- _Task instructions_
In the material below, find every line with "Hgone" and pull it out.

- _Data listing_
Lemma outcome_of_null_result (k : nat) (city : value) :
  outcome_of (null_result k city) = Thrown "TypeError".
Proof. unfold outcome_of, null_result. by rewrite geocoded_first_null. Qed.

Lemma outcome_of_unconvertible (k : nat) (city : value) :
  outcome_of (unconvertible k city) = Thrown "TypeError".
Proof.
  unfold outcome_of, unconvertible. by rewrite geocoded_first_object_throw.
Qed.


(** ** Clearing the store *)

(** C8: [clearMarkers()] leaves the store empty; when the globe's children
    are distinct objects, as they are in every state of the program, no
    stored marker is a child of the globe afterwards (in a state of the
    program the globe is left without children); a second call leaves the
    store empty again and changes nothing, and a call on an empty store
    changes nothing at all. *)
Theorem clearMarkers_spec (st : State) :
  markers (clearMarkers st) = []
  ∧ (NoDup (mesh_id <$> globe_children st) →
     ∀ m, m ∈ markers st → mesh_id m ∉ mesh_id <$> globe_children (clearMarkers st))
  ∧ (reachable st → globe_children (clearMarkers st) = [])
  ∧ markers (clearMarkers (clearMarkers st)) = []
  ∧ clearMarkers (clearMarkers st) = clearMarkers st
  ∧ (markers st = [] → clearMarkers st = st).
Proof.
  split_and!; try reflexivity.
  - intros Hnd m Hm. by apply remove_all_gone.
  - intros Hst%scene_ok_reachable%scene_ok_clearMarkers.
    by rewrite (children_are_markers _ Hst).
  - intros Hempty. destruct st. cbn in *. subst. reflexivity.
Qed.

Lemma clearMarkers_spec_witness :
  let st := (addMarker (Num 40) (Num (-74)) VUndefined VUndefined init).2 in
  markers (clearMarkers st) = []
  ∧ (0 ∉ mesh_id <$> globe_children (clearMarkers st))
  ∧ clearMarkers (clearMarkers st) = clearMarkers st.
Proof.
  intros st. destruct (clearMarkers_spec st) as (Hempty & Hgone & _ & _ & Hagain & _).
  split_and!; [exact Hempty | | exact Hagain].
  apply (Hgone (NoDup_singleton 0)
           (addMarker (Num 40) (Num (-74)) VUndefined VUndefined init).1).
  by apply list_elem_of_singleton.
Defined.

...

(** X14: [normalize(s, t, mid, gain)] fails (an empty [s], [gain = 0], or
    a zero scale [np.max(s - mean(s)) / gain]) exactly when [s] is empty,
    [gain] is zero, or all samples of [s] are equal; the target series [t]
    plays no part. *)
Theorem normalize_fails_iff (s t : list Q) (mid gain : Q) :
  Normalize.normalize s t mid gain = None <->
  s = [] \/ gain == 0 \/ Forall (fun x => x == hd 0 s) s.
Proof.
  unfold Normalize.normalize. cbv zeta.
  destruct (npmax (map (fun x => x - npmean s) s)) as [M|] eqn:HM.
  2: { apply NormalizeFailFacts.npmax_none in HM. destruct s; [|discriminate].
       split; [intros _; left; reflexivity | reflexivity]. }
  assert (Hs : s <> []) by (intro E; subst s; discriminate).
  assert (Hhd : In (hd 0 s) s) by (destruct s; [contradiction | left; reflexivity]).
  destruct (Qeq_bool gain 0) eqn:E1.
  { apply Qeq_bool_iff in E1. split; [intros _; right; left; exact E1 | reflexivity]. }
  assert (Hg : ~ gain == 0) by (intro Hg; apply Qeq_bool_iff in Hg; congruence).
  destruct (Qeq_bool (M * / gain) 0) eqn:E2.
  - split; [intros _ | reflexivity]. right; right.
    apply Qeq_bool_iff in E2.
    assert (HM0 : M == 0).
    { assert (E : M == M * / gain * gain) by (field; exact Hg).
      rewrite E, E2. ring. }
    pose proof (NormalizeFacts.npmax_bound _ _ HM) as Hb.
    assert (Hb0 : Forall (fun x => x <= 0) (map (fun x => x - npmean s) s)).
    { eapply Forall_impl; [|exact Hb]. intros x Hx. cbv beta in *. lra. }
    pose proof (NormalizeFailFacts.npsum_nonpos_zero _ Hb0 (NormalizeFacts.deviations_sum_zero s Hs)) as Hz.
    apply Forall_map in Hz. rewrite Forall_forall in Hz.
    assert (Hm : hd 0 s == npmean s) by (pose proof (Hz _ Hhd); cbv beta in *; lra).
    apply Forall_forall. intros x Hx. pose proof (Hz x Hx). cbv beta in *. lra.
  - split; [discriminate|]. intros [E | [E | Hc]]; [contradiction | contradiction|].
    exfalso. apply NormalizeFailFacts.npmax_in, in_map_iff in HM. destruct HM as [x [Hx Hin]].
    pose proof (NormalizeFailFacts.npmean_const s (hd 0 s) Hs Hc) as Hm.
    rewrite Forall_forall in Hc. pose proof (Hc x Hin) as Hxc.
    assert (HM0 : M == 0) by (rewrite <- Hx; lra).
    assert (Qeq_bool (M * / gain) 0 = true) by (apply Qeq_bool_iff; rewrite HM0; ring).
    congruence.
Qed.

- _Task answer_
  intros st. destruct (clearMarkers_spec st) as (Hempty & Hgone & _ & _ & Hagain & _).
  apply (Hgone (NoDup_singleton 0)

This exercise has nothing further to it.